My pale pink tights were easy to see in the gloom. There’d be some time before the forest would be jet black and I realized I didn’t have that much time to get away from this clown with a knife.

If our heroine seems a little blasé in this paragraph, it’s because she’s been nearly killed a dozen times at this point. Murderous, knife-wielding clowns is just another day in the life of a beautiful, young circus owner.

Since the full 200 pages surrounds unexplained death and attempted murder, I’d place the book more squarely in the Murder Mystery category than the Gothic Romance as it is billed. Certainly there’s enough overlap that fans of either will be pleased, however.

Dorothy Daniels wrote some 150+ gothic novels during its heyday of the 1960’s and ‘70s.
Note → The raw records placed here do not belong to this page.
Lemma run_allowed (f : Layered) c : allowed f (fst (run f c)) c.
Proof.
  destruct c as [path data|path|path|path data p|from to|ms]; cbn [run memory_store_fs vfs_write vfs_mkdir vfs_remove vfs_write_if vfs_rename vfs_apply_batch].
  - unfold ms_write. destruct (is_memory_path_str (route path)) eqn:E.
    + destruct (writable _ _ f) as [q|] eqn:Ew; [|by constructor]. apply writable_ok in Ew as (Hp & Hw & Hm).
      destruct (store_put _ _ q data) as [st []] eqn:Es; eapply DonePut; eauto; by rewrite Es.
    + rewrite (proj1 (routed_below path E)). by eapply (below_allowed f (CWrite path data)).
  - unfold ms_mkdir. destruct (is_memory_path_str (route path)) eqn:E; [by constructor|].
    rewrite (proj1 (routed_below path E)). by eapply (below_allowed f (CMkdir path)).
  - unfold ms_remove. destruct (is_memory_path_str (route path)) eqn:E.
    + destruct (writable _ _ f) as [q|] eqn:Ew; [|by constructor]. apply writable_ok in Ew as (Hp & Hw & Hm).
      destruct (store_delete _ _ q) as [st r] eqn:Es. eapply DoneDelete; eauto; by rewrite Es.
    + rewrite (proj1 (routed_below path E)). by eapply (below_allowed f (CRemove path)).
  - by apply (gated_allowed f (CWriteIf path data p)).
  - by apply (gated_allowed f (CRename from to)).
  - by apply (gated_allowed f (CBatch ms)).
Qed.

Lemma run_settings (f : Layered) c : tenant (fst (run f c)) = tenant f /\ capability (fst (run f c)) = capability f.
Proof.
  destruct c as [path data|path|path|path data p|from to|ms]; cbn [run memory_store_fs vfs_write vfs_mkdir vfs_remove vfs_write_if vfs_rename vfs_apply_batch];
    unfold ms_write, ms_mkdir, ms_remove, gated; repeat case_match; done.
Qed.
She clearly had her hand on the pulse of the fad. She doesn’t challenge readers with complex situations or unfamiliar character dilemmas. We’re not here to solve the world’s problems. This is escapist entertainment and a great way to unwind for a few hours. Further evidence to support this is on page 145 where there’s a cardboard ad inserted for Kent cigarettes. The depicted woman could not appear more relaxed as she lounges indulgently with her cancer stick.

Consensus: paced as tense as a tightrope and as dramatic as an acrobat’s performance, there’s little to critique other than the forgettable simplicity. That said, Daniels accomplishes more than most by crafting a mystery that leaves you questioning everyone until the final reveal. The atmosphere is unique, drawing you into the spectacular world of late-1800s circus life. It’s not great art, but it is a good time.